My whole body revolts and I’m about to tell him to shove it, when the elevator dings. It’s like the bell on a boxing match that’s turning ugly. My shoulders slump in relief.
“Good night,” I mutter before slipping inside and pressing door close with my now-seasoned trigger finger.
They’re rolling shut and I’m finally exhaling, when they’re stopped by a large hand.
My stomach seizes—
Until Tom slips inside.
“Hi,” I manage casually.
“Hey,” he says, as the gap closes. He nods at someone in the lobby. We don’t look at each other.
Finally the metal doors fuse and we are alone. Tom turns to me and the look on his face…I can think only of a lethal beast fighting to remain civilized. “Does he always talk to you like that?”
“Sometimes. I don’t know; he’s the worst.”
Tom’s eyes narrow under lowered brows. “Jen should know.”
“Please don’t bring it up to her. That would be mortifying.
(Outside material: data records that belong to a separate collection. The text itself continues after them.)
(** A round takes every task of its batch out of the pending ones. *)
Lemma pending_round sid C r r' batch :
  plan_wf sid r → advances sid C r r' → NoDup (task_ids batch) →
  (∀ t, t ∈ batch → t ∈ _all_tasks r sid ∧ t_status t = Pending) →
  (∀ t, t ∈ batch → not_in Pending sid (t_id t) r') →
  length batch + pending sid r' ≤ pending sid r.
Proof.
  intros Hwf Ha Hnd Hin Hn. rewrite !pending_count, (adv_ids _ _ _ _ Ha).
  set (p := λ r x, bool_decide (t_status <$> _load_task r sid x = Some Pending)).
  replace (length batch) with (length (task_ids batch)) by apply length_fmap.
  set (q := λ x, bool_decide (x ∈ task_ids batch)).
  transitivity (count_if q (_all_task_ids r sid) + count_if (p r') (_all_task_ids r sid)).
  - apply Nat.add_le_mono_r. unfold count_if, q.
    apply submseteq_length, NoDup_submseteq; [done|]. intros x Hx. apply filter_In_elem.
    split; [|by apply bool_decide_eq_true]. apply list_elem_of_fmap in Hx as (t & -> & Ht).
    destruct (Hin t Ht) as [(y & Hy & Hl)%elem_of_all_tasks _]. by rewrite (wf_load _ _ Hwf _ _ Hl).
  - apply count_if_disjoint_le; intros x Hx; unfold p, q; intros Hb; breflect.
    + apply list_elem_of_fmap in Hb as (t & -> & Ht). split.
      * destruct (Hin t Ht) as [(y & Hy & Hl)%elem_of_all_tasks Hs]. apply bool_decide_eq_true.
        rewrite (wf_load _ _ Hwf _ _ Hl), Hl. cbn. by rewrite Hs.
      * apply bool_decide_eq_false. rewrite <-not_pending_spec. auto.
    + apply bool_decide_eq_true.
      destruct (decide (t_status <$> _load_task r sid x = Some Pending)) as [|Hny]; [done|].
      rewrite <-not_pending_spec in Hny. eapply advances_not_pending in Hny; [|done].
      by rewrite not_pending_spec in Hny.
Qed.

(** Every dependency of an executed task was complete before it ran: in the
    store the loop started from, or by an earlier record. *)
Definition ordered (sid : string) (r0 : R) (recs : list exec_record) : Prop :=
  ∀ i rec d, recs !! i = Some rec → d ∈ task_deps (er_task rec) →
    (∃ t, t ∈ _all_tasks r0 sid ∧ t_id t = d ∧ t_status t = Complete) ∨
    ∃ j rec', j < i ∧ recs !! j = Some rec' ∧ t_id (er_task rec') = d ∧ er_status rec' = ExComplete.

Definition executed_ids (recs : list exec_record) : list string := (t_id ∘ er_task) <$> recs.

Lemma complete_ids_lookup recs d :
  d ∈ complete_ids recs →
  ∃ j rec, recs !! j = Some rec ∧ t_id (er_task rec) = d ∧ er_status rec = ExComplete.
Proof.
  intros (rec & -> & [Hr Hs]%filter_In_elem)%list_elem_of_fmap. breflect.
  apply list_elem_of_lookup in Hr as [j Hj]. eauto.
Qed.

Lemma ordered_app sid r0 r recs new :
  ordered sid r0 recs → advances sid (complete_ids recs) r0 r → plan_wf sid r →
  (∀ rec, rec ∈ new → er_task rec ∈ get_ready_tasks sid r) → ordered sid r0 (recs ++ new).
Proof.
  intros Ho Ha Hwf Hnew i rec d Hi Hd. apply lookup_app_Some in Hi as [Hi|[Hle Hi]].
  - destruct (Ho i rec d Hi Hd) as [|(j & rec' & ? & Hj & ?)]; [auto|]. right.
    exists j, rec'. split_and!; [done| |naive_solver..]. by apply lookup_app_l_Some.
  - apply list_elem_of_lookup_2 in Hi. apply Hnew, elem_of_ready in Hi as (_ & _ & Hdeps).
    destruct (Hdeps d Hd) as (t' & Ht' & Hid & Hs). apply elem_of_all_tasks in Ht' as (x & Hx & Hl).
    rewrite (wf_load _ _ Hwf _ _ Hl) in Hid. subst x.
    pose proof (adv_task _ _ _ _ Ha d) as Hlt. rewrite Hl in Hlt.
    destruct (_load_task r0 sid d) as [t0|] eqn:E; [|done]. destruct Hlt as (Hid0&_&_&_&_&Hc&_).
    rewrite (adv_ids _ _ _ _ Ha) in Hx. rewrite (wf_load _ _ Hwf _ _ Hl) in Hid0.
    destruct (Hc Hs) as [|Hin].
    { left. exists t0. split_and!; [apply elem_of_all_tasks; eauto|done|done]. }
    right.
    apply complete_ids_lookup in Hin as (j & rec' & Hj & ? & ?).
    exists j, rec'. split_and!; [|by apply lookup_app_l_Some|done..].
    apply lookup_lt_Some in Hj. lia.
Qed.

Record loop_inv (sid : string) (r0 : R) (recs : list exec_record) (r : R) : Prop := {
  li_wf : plan_wf sid r;
  li_adv : advances sid (complete_ids recs) r0 r;
  li_ordered : ordered sid r0 recs;
  li_once : NoDup (executed_ids recs);
  li_pending x : x ∈ executed_ids recs → not_in Pending sid x r;
  li_fresh x : x ∈ executed_ids recs → ¬ not_in Pending sid x r0
}.

Lemma loop_inv_init sid r : plan_wf sid r → loop_inv sid r [] r.
Proof.
  intros Hwf. split; [done|by apply advances_same|by intros ? ? ? ?|constructor|..];
    intros x Hx; by apply not_elem_of_nil in Hx.
Qed.

Lemma loop_inv_round sid r0 recs new batch w w' :
  loop_inv sid r0 recs w.1 → batch `sublist_of` get_ready_tasks sid w.1 →
  er_task <$> new = batch → plan_wf sid w'.1 →
  advances sid (complete_ids new) w.1 w'.1 →
  (∀ t, t ∈ batch → not_in Pending sid (t_id t) w'.1) →
  loop_inv sid r0 (recs ++ new) w'.1.
Proof.
  intros [Hwf Ha Ho Hnd Hp Hfr] Hsub Hb Hwf' Ha' Hnp.
  assert (Hready : ∀ t, t ∈ batch → t ∈ get_ready_tasks sid w.1).
  { intros t Ht. eapply elem_of_submseteq; [done|]. by apply sublist_submseteq. }
  assert (Hids : executed_ids new = task_ids batch).
  { unfold executed_ids, task_ids. rewrite <-Hb. by rewrite list_fmap_compose. }
  assert (Hpend : ∀ t, t ∈ batch → _load_task w.1 sid (t_id t) = Some t ∧ t_status t = Pending).
  { intros t Ht%Hready. apply elem_of_ready in Ht as (Ht & Hs & _).
    apply elem_of_all_tasks in Ht as (y & _ & Hl). by rewrite (wf_load _ _ Hwf _ _ Hl), Hl. }
  split; [done| | | | |].
  - rewrite complete_ids_app. by eapply advances_trans.
  - eapply ordered_app; [done..|]. intros rec Hrec. apply Hready. rewrite <-Hb.
    by apply list_elem_of_fmap_2.
  - unfold executed_ids in *. rewrite fmap_app. rewrite Hids. apply NoDup_app. split_and!; [done| |].
    + intros x Hx (t & -> & Ht)%list_elem_of_fmap.
      destruct (Hpend t Ht). by apply (Hp _ Hx t).
    + by apply (ready_sublist_NoDup sid w.1).
  - intros x. unfold executed_ids in *. rewrite fmap_app, elem_of_app, Hids.
    intros [Hx|(t & -> & Ht)%list_elem_of_fmap]; [|auto].
    eapply advances_not_pending; [done|auto].
  - intros x. unfold executed_ids in *. rewrite fmap_app, elem_of_app, Hids.
    intros [Hx|(t & -> & Ht)%list_elem_of_fmap] Hn; [by apply (Hfr x)|].
    destruct (Hpend t Ht). eapply advances_not_pending in Hn; [|done]. by apply (Hn t).
Qed.

Context (MAXP : nat).
Local Abbreviation loop := (execute_loop TTL MAXP worker_id).

Lemma loop_spec sid r0 fuel recs w :
  1 ≤ MAXP → loop_inv sid r0 recs w.1 → pending sid w.1 ≤ fuel →
  ∃ w' recs', loop fuel sid recs w = (w', Ok recs') ∧ loop_inv sid r0 recs' w'.1 ∧
    get_ready_tasks sid w'.1 = [] ∧ length recs' + pending sid w'.1 ≤ length recs + pending sid w.1.
Proof.
  intros HM. revert recs w. induction fuel as [|fuel IH]; intros recs w Hi Hf;
    pose proof (li_wf _ _ _ _ Hi) as Hwf; cbn [execute_loop];
    destruct (get_ready_tasks sid w.1) as [|t ready] eqn:Hr; [by eauto 10| |by eauto 10|].
  - exfalso. assert (t ∈ get_ready_tasks sid w.1) as (Ht & Hs & _)%elem_of_ready.
    { rewrite Hr. set_solver. }
    assert (0 < pending sid w.1); [|lia]. eapply count_if_pos; [done|by apply bool_decide_eq_true].
  - set (batch := take MAXP (t :: ready)).
    assert (Hsub : batch `sublist_of` get_ready_tasks sid w.1).
    { rewrite Hr. apply sublist_take. }
    assert (Hin : ∀ t', t' ∈ batch → t' ∈ _all_tasks w.1 sid ∧ t_status t' = Pending).
    { intros t' Ht'. assert (t' ∈ get_ready_tasks sid w.1) as (? & ? & _)%elem_of_ready; [|done].
      eapply elem_of_submseteq; [done|]. by apply sublist_submseteq. }
    assert (Ht : t ∈ batch). { unfold batch. destruct MAXP; [lia|]. set_solver. }
    destruct (run_round_spec sid batch w Hwf) as (w1 & new & Hrd & Hwf1 & Hnew & Ha1 & Hnp).
    { by apply (ready_sublist_NoDup sid w.1). }
    { intros t' (Ht' & Hs)%Hin t2 Hl. apply elem_of_all_tasks in Ht' as (x & _ & Hx).
      rewrite (wf_load _ _ Hwf _ _ Hx), Hx in Hl.
      injection Hl as <-. by rewrite Hs. }
    pose proof (loop_inv_round _ _ _ _ _ _ _ Hi Hsub Hnew Hwf1 Ha1 Hnp) as Hi1.
    destruct (Hin t Ht) as [Htt Hs].
    pose proof (pending_round _ _ _ _ _ Hwf Ha1 (ready_sublist_NoDup _ _ _ Hwf Hsub) Hin Hnp) as Hlt.
    assert (Hlen : length new = length batch) by (rewrite <-Hnew; by rewrite length_fmap).
    assert (0 < length batch) by (destruct batch; [set_solver|simpl; lia]).
    destruct (IH (recs ++ new) w1 Hi1) as (w2 & recs' & Hl & Hi2 & Hr2 & Hc2); [lia|].
    exists w2, recs'. unfold mbind. rewrite Hrd, Hl. rewrite length_app in Hc2.
    split_and!; [done..|lia].
Qed.
End execution.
And Grayson would know it came from me, and I’d be exiled by the whole group.”
Tom’s phone vibrates in his pocket, but he ignores it. “I wouldn’t let that happen.”
“I’m asking you not to say anything, please.”
“Fine,” he concedes. The elevator chimes its arrival on the sixth floor. “If I were a different kind of lad, though, I’d say I don’t like the way he looks at you.”
Something about his tone makes my breath hitch. “What kind of lad would that be?”
“One who doesn’t know you can take care of yourself just fine.”
His answer fills me with gooey warmth. I’m like a cookie in an oven—golden and proud.
Tom’s suite beckons to us from the end of the hall.
The wallpaper is a navy so dark it’s nearly black, and the modern sconces cast a muted glow.
I feel like I’m in Persephone’s underworld speakeasy from this evening’s musical.
Tom’s hand finds the small of my back, and I wonder if he’s leaning down slightly to make that possible.
He doesn’t say anything as he slides the key and lets me inside before him. His room has been freshly turned down—one of the many elements of hotel life I’ve become far too reliant on—and smells of floral room spray and the good kind of fabric softener.
“Can I offer you a drink?”
“I’m grand,” I say, in his accent.
His amused shock tastes better than my chicken Parmesan. “Is that how you’re keepin’?”
“Aye.” I flop onto his king bed and it sinks under my weight. “Blimey, you know all too well if I partake in your spirit, I may end up in the stocks like the other drunks.” My Irish accent is growing worse by the second.
I can hear Tom’s phone buzz in his pocket again but only his deep laugh rumbles closer. “ Blimey is for the Brits. And stocks were a little before my time.” He lies down on the bed beside me. His feet still touch the floor, while my heels dangle. “About four hundred years or so before.”
“I heard you were a forest god. Been around awhile.”
“You write one song about the woods outside your home and suddenly you’re immortal. Maybe I should write a song about people leavin’ me right alone.”
I sit up on my elbows. “I think it’s because you’re so wise…” I study the thin shadows on the ceiling. “You don’t feel of this world.”
At that Tom turns to face me. I do the same and our noses nearly brush. My heart skitters away.
This is good. Us finally reaching the climax of all this chemistry and friendship and connection.
Likely, this is the reason I’ve been feeling like I’m spinning out the past few weeks.
We were barreling toward this finish line.
The novelty will wear off once we’ve gotten sex out of our system.
Maybe after the second or third time. I’ll return back to earth, I’m sure of it.
“I thought the same thing the night I met you,” he says. “The way your voice soared…” He traces a fingertip along my cheekbone. “When you introduced yourself to me I thought you were an angel…Come down from on high to ruin my life.”
His words might sound like an insult, but I know from the way he says them and the heat in his eyes that they’re the furthest thing from one. I stare at his mouth and swallow the urges battling across me.
“Don’t worry,” I manage. “I’m not going to fall in love with you.”
“Clem”—he sighs like I’ve pained him—“that’s just what I’m afraid of.”
Before I can respond his lips have found mine.